### Aim of the task:
Transcribe word for word the lines below from the line with "Definition host_write (most" through the line with "Record FakeFile := MkFakeFile", ends included.

--- Source data ---

(* ===== verification/DiskFile.v ===== *)
(** * The file under the FUSE daemon's database: src/src/fuse/mkfs.rs

    [jammdb] reaches its file through traits the repository implements on a
    file of the host: opening, reading, writing, seeking, growing, and a
    memory map that hands out pages. The host's file is the standard
    library's; each call has the host's answer as an argument: whether it
    succeeds, and for reads and writes how many bytes it moves, which may be
    fewer than it was asked for. *)

From S2P Require Import Prelude Bytes Common.

(** [std::fs::File]: the contents and the cursor. *)
Record HostFile := MkHostFile { h_data : bytes; h_pos : Z }.

Inductive SeekFrom := Start (x : Z) | End (x : Z) | Current (x : Z).

(** [core2::io::ErrorKind::Other] with its message, or a result. *)
Definition IOResult (A : Type) : Type := bytes + A.

(** [set_len]: cuts, or fills with zeros. *)
Definition set_len (new_size : Z) (f : HostFile) : HostFile :=
  MkHostFile (take (Z.to_nat new_size) (h_data f) ++
              replicate (Z.to_nat new_size - length (h_data f)) Byte.x00) (h_pos f).

(** The host's [seek]: a position that is negative or does not fit its
    64-bit signed offset is refused. *)
Definition host_seek (pos : SeekFrom) (f : HostFile) : option (Z * HostFile) :=
  let p := match pos with
           | Start x => x
           | End x => zlen (h_data f) + x
           | Current x => h_pos f + x
           end in
  if (p <? 0) || (2 ^ 63 <=? p) then None else Some (p, MkHostFile (h_data f) p).

(** The host's [read] moves at most [most] bytes of those there are into the
    front of the buffer. *)
Definition host_read (most : nat) (buf : bytes) (f : HostFile) : Z * bytes * HostFile :=
  let piece := take (Nat.min most (length buf)) (drop (Z.to_nat (h_pos f)) (h_data f)) in
  (zlen piece, piece ++ drop (length piece) buf,
   MkHostFile (h_data f) (h_pos f + zlen piece)).

(** The host's [write] takes at most [most] bytes of the buffer; unless it
    takes none, a gap before the cursor is filled with zeros. *)
Definition host_write (most : nat) (buf : bytes) (f : HostFile) : Z * HostFile :=
  let piece := take most buf in
  if (length piece =? 0)%nat then (0, f) else
  let old := h_data f ++ replicate (Z.to_nat (h_pos f + zlen piece) - length (h_data f)) Byte.x00 in
  (zlen piece, MkHostFile (splice old (h_pos f) piece) (h_pos f + zlen piece)).

(** ** [FakeFile] *)

Record FakeFile := MkFakeFile { fk_file : HostFile; fk_size : Z }.

Definition fake_new (file : HostFile) : FakeFile := MkFakeFile file (zlen (h_data file)).

(** [MyOpenOptions::<S>::open]: the file gets the size [S]; a failure of the
    host panics. *)
Definition options_open (S : Z) (opened : option HostFile) (ok : bool) : option FakeFile :=
  file ← opened;
  if ok then Some (fake_new (set_len S file)) else None.

Definition fake_seek (ok : bool) (pos : SeekFrom) (f : FakeFile) : IOResult Z * FakeFile :=
  match (if ok then host_seek pos (fk_file f) else None) with
  | Some (p, file) => (inr p, MkFakeFile file (fk_size f))
  | None => (inl (bs "seek error"), f)
  end.

(** [moves] is [None] when the host fails. *)
Definition fake_read (moves : option nat) (buf : bytes) (f : FakeFile) :
  IOResult (Z * bytes) * FakeFile :=
  match moves with
  | Some most =>
      let '(n, buf, file) := host_read most buf (fk_file f) in
      (inr (n, buf), MkFakeFile file (fk_size f))
  | None => (inl (bs "read error"), f)
  end.

Definition fake_write (moves : option nat) (buf : bytes) (f : FakeFile) : IOResult Z * FakeFile :=
  match moves with
  | Some most =>
      let '(n, file) := host_write most buf (fk_file f) in (inr n, MkFakeFile file (fk_size f))
  | None => (inl (bs "write error"), f)
  end.

(** [flush] and [sync_all] answer ok and do nothing. *)
Definition fake_flush (f : FakeFile) : IOResult unit * FakeFile := (inr tt, f).
Definition fake_sync_all (f : FakeFile) : IOResult unit * FakeFile := (inr tt, f).
Definition fake_size (f : FakeFile) : Z := fk_size f.

Definition fake_metadata (ok : bool) (f : FakeFile) : IOResult Z :=
  if ok then inr (zlen (h_data (fk_file f))) else inl (bs "metadata error").

Definition fake_allocate (ok : bool) (new_size : Z) (f : FakeFile) : IOResult unit * FakeFile :=
  if new_size <? fk_size f then (inr tt, f)
  else if ok then (inr tt, MkFakeFile (set_len new_size (fk_file f)) new_size)
  else (inl (bs "allocate error"), f).

(** ** The memory map

    [MMAP] is a [Once]: the length mapped by the first call, for the rest of
    the process. The map shows the bytes the file has. A failure of [mmap]
    panics inside it. *)
Definition Mmap := option Z.

Definition do_map (ok : bool) (f : FakeFile) (m : Mmap) : option Mmap :=
  match m with
  | Some _ => Some m
  | None => if ok then Some (Some (zlen (h_data (fk_file f)))) else None
  end.

(** [IndexByPageID::index] and [len]. *)
Definition mmap_index (m : Mmap) (f : FakeFile) (page_id page_size : Z) : option bytes :=
  len ← m;
  map ← slice (h_data (fk_file f)) 0 len;
  let start := w64 (page_id * page_size) in
  slice map start (w64 (start + page_size)).

Definition mmap_len (m : Mmap) : option Z := m.

(** ** Facts *)

Lemma set_len_len n f : 0 <= n -> zlen (h_data (set_len n f)) = n.
Proof.
  intros Hn. unfold zlen. cbn. rewrite length_app, length_take, length_replicate. lia.
Qed.

(** The memory map does not grow with the file. Once the file was mapped at
    a length, mapping again changes nothing; a page inside that length shows
    the bytes the file has now, but after [fake_allocate] has made the file
    longer, a page that ends beyond the mapped length panics although the
    file has it. *)
Theorem map_misses_growth f m new_size page_id page_size :
  do_map true f None = Some m ->
  zlen (h_data (fk_file f)) = fk_size f -> fk_size f <= new_size ->
  0 <= page_id -> 0 < page_size -> (page_id + 1) * page_size < 2 ^ 64 ->
  exists f',
    fake_allocate true new_size f = (inr tt, f') /\
    zlen (h_data (fk_file f')) = new_size /\ do_map true f' m = Some m /\
    ((page_id + 1) * page_size <= fk_size f ->
      mmap_index m f' page_id page_size =
      slice (h_data (fk_file f)) (page_id * page_size) ((page_id + 1) * page_size)) /\
    (fk_size f < (page_id + 1) * page_size -> mmap_index m f' page_id page_size = None).
Proof.
  intros [= <-] Hs Hn Hi Hp Hb. pose proof (zlen_nonneg (h_data (fk_file f))) as H0.
  set (data := h_data (fk_file f)) in *. exists (MkFakeFile (set_len new_size (fk_file f)) new_size).
  assert (Hpre : take (Z.to_nat (zlen data)) (h_data (set_len new_size (fk_file f))) = data).
  { cbn. fold data. rewrite take_app_le by (rewrite length_take; unfold zlen in *; lia).
    rewrite take_take. apply take_ge. unfold zlen in *. lia. }
  assert (Hidx : mmap_index (Some (zlen data))
      (MkFakeFile (set_len new_size (fk_file f)) new_size) page_id page_size =
    slice data (page_id * page_size) ((page_id + 1) * page_size)).
  { unfold mmap_index. cbn [mbind option_bind fk_file].
    rewrite slice_ok by (try rewrite set_len_len; lia). cbn [mbind option_bind].
    rewrite Z.sub_0_r. change (Z.to_nat 0) with 0%nat. rewrite drop_0, Hpre.
    rewrite !w64_small; [f_equal; lia|..]; unfold is_u64; rewrite ?w64_small;
      unfold is_u64; nia. }
  split_and!.
  - unfold fake_allocate. by rewrite Zltb_f by lia.
  - apply set_len_len. lia.
  - done.
  - intros _. apply Hidx.
  - intros Hlt. rewrite Hidx. unfold slice.
    rewrite (Zleb_f _ (zlen data)) by lia. by rewrite andb_false_r.
Qed.

(** Growing can cut: the recorded size does not follow the writes, so that a
    size between it and the length of the file is set as the new length, and
    the bytes behind it are lost. *)
Theorem allocate_cuts f new_size :
  fk_size f <= new_size < zlen (h_data (fk_file f)) -> 0 <= new_size ->
  exists f', fake_allocate true new_size f = (inr tt, f') /\
    h_data (fk_file f') = take (Z.to_nat new_size) (h_data (fk_file f)) /\
    zlen (h_data (fk_file f')) < zlen (h_data (fk_file f)).
Proof.
  intros [Hs Hn] H0. unfold fake_allocate. rewrite Zltb_f by lia. eexists. split; [done|].
  split; [|cbn [fk_file]; rewrite set_len_len; lia]. cbn.
  replace (_ - _)%nat with 0%nat by (unfold zlen in *; lia). apply app_nil_r.
Qed.

(** ** Witnesses *)

Definition sample_disk : FakeFile := fake_new (MkHostFile (bs "0123456789abcdef") 0).

Lemma map_misses_growth_witness :
  exists f', fake_allocate true 32 sample_disk = (inr tt, f') /\
    mmap_index (Some 16) f' 1 8 = Some (bs "89abcdef") /\ mmap_index (Some 16) f' 2 8 = None.
Proof.
  destruct (map_misses_growth sample_disk (Some 16) 32 1 8) as (f' & E & _ & _ & H1 & _);
    [reflexivity|reflexivity|vm_compute; discriminate|lia|lia|lia|].
  destruct (map_misses_growth sample_disk (Some 16) 32 2 8) as (f'' & E' & _ & _ & _ & H2);
    [reflexivity|reflexivity|vm_compute; discriminate|lia|lia|lia|].
  exists f'. split; [exact E|]. split.
  - rewrite H1 by (vm_compute; discriminate). reflexivity.
  - rewrite E in E'. injection E' as <-. apply H2. vm_compute. reflexivity.
Defined.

---

### Written solution:
Definition host_write (most : nat) (buf : bytes) (f : HostFile) : Z * HostFile :=
  let piece := take most buf in
  if (length piece =? 0)%nat then (0, f) else
  let old := h_data f ++ replicate (Z.to_nat (h_pos f + zlen piece) - length (h_data f)) Byte.x00 in
  (zlen piece, MkHostFile (splice old (h_pos f) piece) (h_pos f + zlen piece)).

(** ** [FakeFile] *)

Record FakeFile := MkFakeFile { fk_file : HostFile; fk_size : Z }.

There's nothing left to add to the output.